Helen Marshall, Director of CPRE Oxfordshire, says:
“The Oxford City Local Plan puts its own wealth generation ahead of the amenity and well-being of its neighbouring Districts and effectively throws the Green Belt to the wolves. Local Authorities and the Growth Board, enticed by a Growth Deal with Government, are allowing Oxfordshire’s environment to be compromised by expansion plans that will see our county grow at 5 times the national rate.”

“Just because the Inspectors have suggested that the Plan is legally compliant doesn’t mean that it is morally right or the best Plan for the City’s future.”
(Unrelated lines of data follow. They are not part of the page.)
(** The drain and the tick of a flush are two critical sections: a batch
    recorded between them is in the clock before the tick and in the entries after
    it.  With two hashes per tick the entry emitted first is then a tick that does
    not verify from the seed, unless the hash function collides. *)
Theorem flush_race (r : PohRecorder) (seed : string) (slot : Z) (txs : list (option Transaction)) :
  HashesPerTick (poh r) = 2 → 0 < ticksPerSlot r →
  Z.of_nat (length txs) ≤ MaxTransactionsPerEntry →
  sha256_Sum256 seed ≠ sha256_Sum256 (sha256_Sum256 (seed +:+ HashTransactions txs)) →
  ∃ s, service_run (mkService (recorder_Reset r seed slot) None []) [ActDrain; ActRecord txs; ActTick] = Some s
    ∧ length (emitted s) = 1%nat ∧ length (entries (recorder s)) = 1%nat
    ∧ VerifyEntries seed (emitted s) = Some (PohMismatch 0).
Proof.
  intros Hh Ht Hl Hne. cbn -[RecordTxs recorder_Tick].
  unfold RecordTxs. rewrite (proj2 (Z.ltb_ge _ _)) by done.
  unfold recorder_Reset, poh_Reset. cbn. rewrite Hh. cbn.
  rewrite (proj2 (Z.ltb_ge MaxEntrySize _))
    by (unfold estimateEntrySize, MaxEntrySize, MaxTransactionsPerEntry in *; cbn; lia).
  unfold recorder_Tick, IsLastTickOfSlot. change (MaxEntriesPerSlot <=? Z.of_nat 0) with false.
  change (MaxNumHashes <? u64_add 0 1) with false. change (u64_sub 2 1) with 1.
  cbn -[Z.eqb Z.modulo Z.div]. change (1 =? 1) with true. cbn -[Z.eqb Z.modulo Z.div].
  change (MaxNumHashes <? u64_add 0 1) with false. cbn -[Z.eqb Z.modulo Z.div].
  rewrite (proj2 (Z.eqb_neq (ticksPerSlot r) 0)) by lia. cbn. eexists. split; [reflexivity|].
  split; [done|]. split; [done|]. unfold VerifyEntries, entry_hash. cbn.
  by rewrite bool_decide_false.
Qed.

Lemma tick_entries_replay n hpt seed : 1 ≤ hpt ≤ MaxNumHashes →
  is_Some (replay seed (tick_entries seed n hpt)).
Proof.
  intros Hh. revert seed. induction n as [|n IH]; intros seed; simpl; [by eexists|].
  rewrite bool_decide_true; [apply IH|]. unfold entry_hash, u64_sub, wrap. simpl.
  unfold MaxNumHashes in *. by rewrite Z.mod_small by lia.
Qed.

Lemma tick_entries_length n hpt seed : length (tick_entries seed n hpt) = n.
Proof. revert seed. induction n as [|n IH]; intros seed; simpl; [done|]. by rewrite IH. Qed.

Lemma tick_entries_valid n hpt seed : 
  Forall (λ e, ValidateEntry e = (hpt <=? MaxNumHashes)) (tick_entries seed n hpt).
Proof.
  revert seed. induction n as [|n IH]; intros seed; simpl; constructor; [|apply IH].
  unfold ValidateEntry. simpl. by rewrite !andb_true_r.
Qed.

(** The entries generated for an empty slot are accepted exactly if the
    configured number of hashes per tick is at most [MaxNumHashes]: then they
    verify from their seed, and otherwise the first is refused. *)
Theorem tick_only_entries_verify (seed : string) (numEntries hashesPerTick : Z) :
  0 < numEntries ≤ MaxEntriesPerSlot → 1 ≤ hashesPerTick →
  VerifyEntries seed (GenerateTickOnlyEntries seed numEntries hashesPerTick)
  = if hashesPerTick <=? MaxNumHashes then None else Some (InvalidEntry 0).
Proof.
  intros Hn Hh. unfold GenerateTickOnlyEntries, VerifyEntries.
  rewrite (proj2 (Z.leb_gt numEntries 0)), (proj2 (Z.eqb_neq hashesPerTick 0)) by lia. simpl.
  rewrite tick_entries_length, Z2Nat.id, (proj2 (Z.ltb_ge _ _)) by lia.
  pose proof (tick_entries_valid (Z.to_nat numEntries) hashesPerTick seed) as Hv.
  destruct (hashesPerTick <=? MaxNumHashes) eqn:E.
  - destruct (tick_entries_replay (Z.to_nat numEntries) hashesPerTick seed) as [h Hr]; [blia|].
    by apply (verify_loop_replay _ _ _ h).
  - destruct (Z.to_nat numEntries) eqn:En; [lia|]. cbn [tick_entries] in *.
    inversion Hv as [|e es He _]. cbn [verify_loop]. by rewrite He.
Qed.

(** How many times the verifier hashes for an entry that passes the checks
    on it: at most [MaxNumHashes] times, except for an entry that claims zero
    hashes, whose loop bound wraps around to 2^64-1. *)
Theorem verify_hash_count (e : Entry) (cur : string) :
  ValidateEntry e = true → 0 ≤ NumHashes e →
  ∃ n, hash_iter n cur = hash_iter (u64_sub (NumHashes e) 1) cur ∧
    entry_hash cur e = sha256_Sum256 (hash_iter n cur +:+
                         match Transactions e with [] => "" | txs => HashTransactions txs end) ∧
    if NumHashes e =? 0 then n = 2 ^ 64 - 1 else 0 ≤ n ∧ n + 1 ≤ MaxNumHashes.
Proof.
  intros Hv Hn. unfold ValidateEntry in Hv. rewrite !andb_true_iff in Hv.
  destruct Hv as [[[Hv _] _] _]. apply Z.leb_le in Hv. unfold MaxNumHashes in *.
  exists (u64_sub (NumHashes e) 1). split; [done|]. split.
  - unfold entry_hash. destruct (Transactions e); [|done]. f_equal.
    induction (hash_iter _ cur) as [|c t IH]; [done|]. rewrite app_cons_string. by f_equal.
  - destruct (NumHashes e =? 0) eqn:E.
    + apply Z.eqb_eq in E. by rewrite E.
    + unfold u64_sub, wrap. rewrite Z.mod_small by blia. blia.
Qed.

(** ** The queue of slot hashes *)

(** The queue of slot hashes: what is put can be read back; the other slots
    keep their hashes except the one [maxSize] before, which is dropped when a new
    slot makes the queue too large; and the queue grows by one only if that slot
    is not in it, which gaps in the slots allow without bound. *)
Theorem slot_queue_put (q : SlotHashQueue) (slot slot' : Z) (hash : string) :
  0 < maxSize q < 2 ^ 64 → in_width 64 slot →
  let old := u64_sub slot (maxSize q) in
  queue_Get (queue_Put q slot hash) slot = Some hash ∧
  (slot' ≠ slot → slot' ≠ old → queue_Get (queue_Put q slot hash) slot' = queue_Get q slot') ∧
  (size (slotMap (queue_Put q slot hash)) =
   if bool_decide (is_Some (slotMap q !! slot)) then size (slotMap q)
   else if (maxSize q <=? Z.of_nat (size (slotMap q))) && bool_decide (is_Some (slotMap q !! old))
        then size (slotMap q) else S (size (slotMap q))).
Proof.
  intros Hm Hs old.
  assert (Hne : old ≠ slot).
  { unfold old, u64_sub, wrap. intros E.
    assert (Hz : (slot - maxSize q) mod 2 ^ 64 = slot mod 2 ^ 64) by (rewrite E; by rewrite Z.mod_small).
    destruct (Z.mod_divide (slot - (slot - maxSize q)) (2 ^ 64)) as [Hd _]; [lia|].
    destruct Hd as [k Hk]; [rewrite Zminus_mod, Hz, Z.sub_diag; done|].
    assert (k = 0 ∨ k ≤ -1 ∨ 1 ≤ k) as [->|[?|?]] by lia; nia. }
  unfold queue_Put, queue_Get. destruct (slotMap q !! slot) as [h|] eqn:E; cbn [slotMap maxSize].
  - rewrite bool_decide_true by eauto. split_and!; [by rewrite lookup_insert_eq| |].
    + intros. by rewrite lookup_insert_ne.
    + rewrite map_size_insert_Some; [done|by rewrite E].
  - rewrite (bool_decide_false (is_Some None)) by by intros [? ?].
    rewrite map_size_insert_None by done.
    destruct (maxSize q <? Z.of_nat (S (size (slotMap q)))) eqn:El;
      fold old; [rewrite (proj2 (Z.leb_le _ _)) by blia | rewrite (proj2 (Z.leb_gt _ _)) by blia]; simpl.
    + rewrite lookup_delete_ne, lookup_insert_eq by done. split; [done|]. split.
      { intros. by rewrite lookup_delete_ne, lookup_insert_ne. }
      rewrite map_size_delete, lookup_insert_ne by done.
      destruct (slotMap q !! old); [rewrite bool_decide_true by eauto|rewrite bool_decide_false by by intros [??]];
        by rewrite map_size_insert_None.
    + rewrite lookup_insert_eq. split; [done|].
      split; [intros; by rewrite lookup_insert_ne|]. by rewrite map_size_insert_None.
Qed.

(** A run that is orderly at each of its actions. *)
Fixpoint orderly_run (s : Service) (l : list action) : Prop :=
  match l with
  | [] => True
  | a :: l' =>
      orderly s a ∧ match service_step s a with Some s' => orderly_run s' l' | None => False end
  end.

Lemma reaches_run s0 s l s' : reaches s0 s → orderly_run s l → service_run s l = Some s' → reaches s0 s'.
Proof.
  revert s. induction l as [|a l IH]; intros s Hr Ho; simpl in *; [by intros [= <-]|].
  destruct Ho as [Ho Hl]. destruct (service_step s a) as [s1|] eqn:E; [|done].
  apply IH; [by eapply reaches_step | done].
Qed.

End PohCorrect.

(** ** Concrete runs *)

Definition example_recorder (hashesPerTick : Z) : PohRecorder :=
  mkRecorder (mkPoh "seed" 0 hashesPerTick hashesPerTick) 4 0 [] NewSlotHashQueue.

Definition example_tx : Transaction := example_sign (example_unsigned 1 5 3 "bob").

Definition example_run : option Service :=
  @service_run example_tx_env
    (mkService (recorder_Reset (example_recorder 3) "seed" 0) None [])
    [ActAutoHash; ActRecord [Some example_tx]; ActDrain; ActTick].

Lemma emitted_entries_verify_witness :
  ∃ s, example_run = Some s ∧ length (emitted s) = 2%nat ∧
       @VerifyEntries example_tx_env "seed" (emitted s) = None.
Proof.
  destruct example_run as [s|] eqn:E; [|by vm_compute in E].
  exists s. split; [done|].
  assert (Hr : @reaches example_tx_env (mkService (recorder_Reset (example_recorder 3) "seed" 0) None []) s).
  { refine (@reaches_run example_tx_env _ _ _ s (reaches_refl _) _ E). by vm_compute. }
  vm_compute in E. injection E as <-. split; [done|].
  refine (@emitted_entries_verify example_tx_env (example_recorder 3) "seed" 0 _ _ Hr _ _);
    [done | done | by repeat constructor].
Defined.

Lemma flush_race_witness :
  ∃ s, @service_run example_tx_env
         (mkService (recorder_Reset (example_recorder 2) "seed" 0) None [])
         [ActDrain; ActRecord [Some example_tx]; ActTick] = Some s
    ∧ length (emitted s) = 1%nat ∧ length (entries (recorder s)) = 1%nat
    ∧ @VerifyEntries example_tx_env "seed" (emitted s) = Some (PohMismatch 0).
Proof. by apply (@flush_race example_tx_env (example_recorder 2) "seed" 0 [Some example_tx]). Defined.

Lemma tick_only_entries_verify_witness :
  @VerifyEntries example_tx_env "seed" (@GenerateTickOnlyEntries example_tx_env "seed" 4 5) = None ∧
  @VerifyEntries example_tx_env "seed" (@GenerateTickOnlyEntries example_tx_env "seed" 4 101)
  = Some (InvalidEntry 0).
Proof.
  split; [apply (@tick_only_entries_verify example_tx_env "seed" 4 5)
         |apply (@tick_only_entries_verify example_tx_env "seed" 4 101)]; done.
Defined.

Lemma verify_hash_count_witness :
  ∃ n, @hash_iter example_tx_env n "seed" = @hash_iter example_tx_env (u64_sub 0 1) "seed" ∧ n = 2 ^ 64 - 1.
Proof.
  destruct (@verify_hash_count example_tx_env (NewTickEntry 0 "h") "seed") as (n & H1 & _ & H2);
    [done | done |]. exists n. split; [exact H1 | exact H2].
Defined.

Lemma slot_queue_put_witness :
  queue_Get (queue_Put NewSlotHashQueue 7 "h") 7 = Some "h" ∧
  queue_Get (queue_Put NewSlotHashQueue 7 "h") 0 = queue_Get NewSlotHashQueue 0.
Proof.
  destruct (slot_queue_put NewSlotHashQueue 7 0 "h") as (H1 & H2 & _); [done | done |].
  split; [exact H1 | by apply H2].
Defined.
“This is a second rate plan for what should be a world class City. It doesn’t do enough to increase housing density or prioritise housing need over protection of employment sites. And it does even less to protect the City’s character, heritage and setting, including protecting the countryside on its doorstep.”

Green Belt

As well as the Green Belt sites that will be lost within the City boundaries, surrounding Districts are already looking to plan Green Belt releases around the city’s edge to accommodate Oxford’s ‘unmet need’. Over 10,000 houses are now in the pipeline for the Oxford Green Belt, including 4,400 between North Oxford and Kidlington/Begbroke/Yarnton.

Housing Density

However, some steps in the right direction have been made. Following representations from CPRE, the Inspectors have insisted that the City Council must amend the Plan to set minimum housing densities for each housing site. CPRE has consistently pushed for increased housing densities across the county, to make best use of scarce land resource and encourage more sustainable and affordable communities.

Employment Sites

The Inspectors have also agreed with CPRE that the City Council should loosen up its proposed policy on employment sites, to encourage smaller sites to be brought forward for housing. CPRE has welcomed this move, believing that housing is the priority for land use within the City, rather than further job creation. The City already has more than full employment and land should be used to provide homes for people already working in it.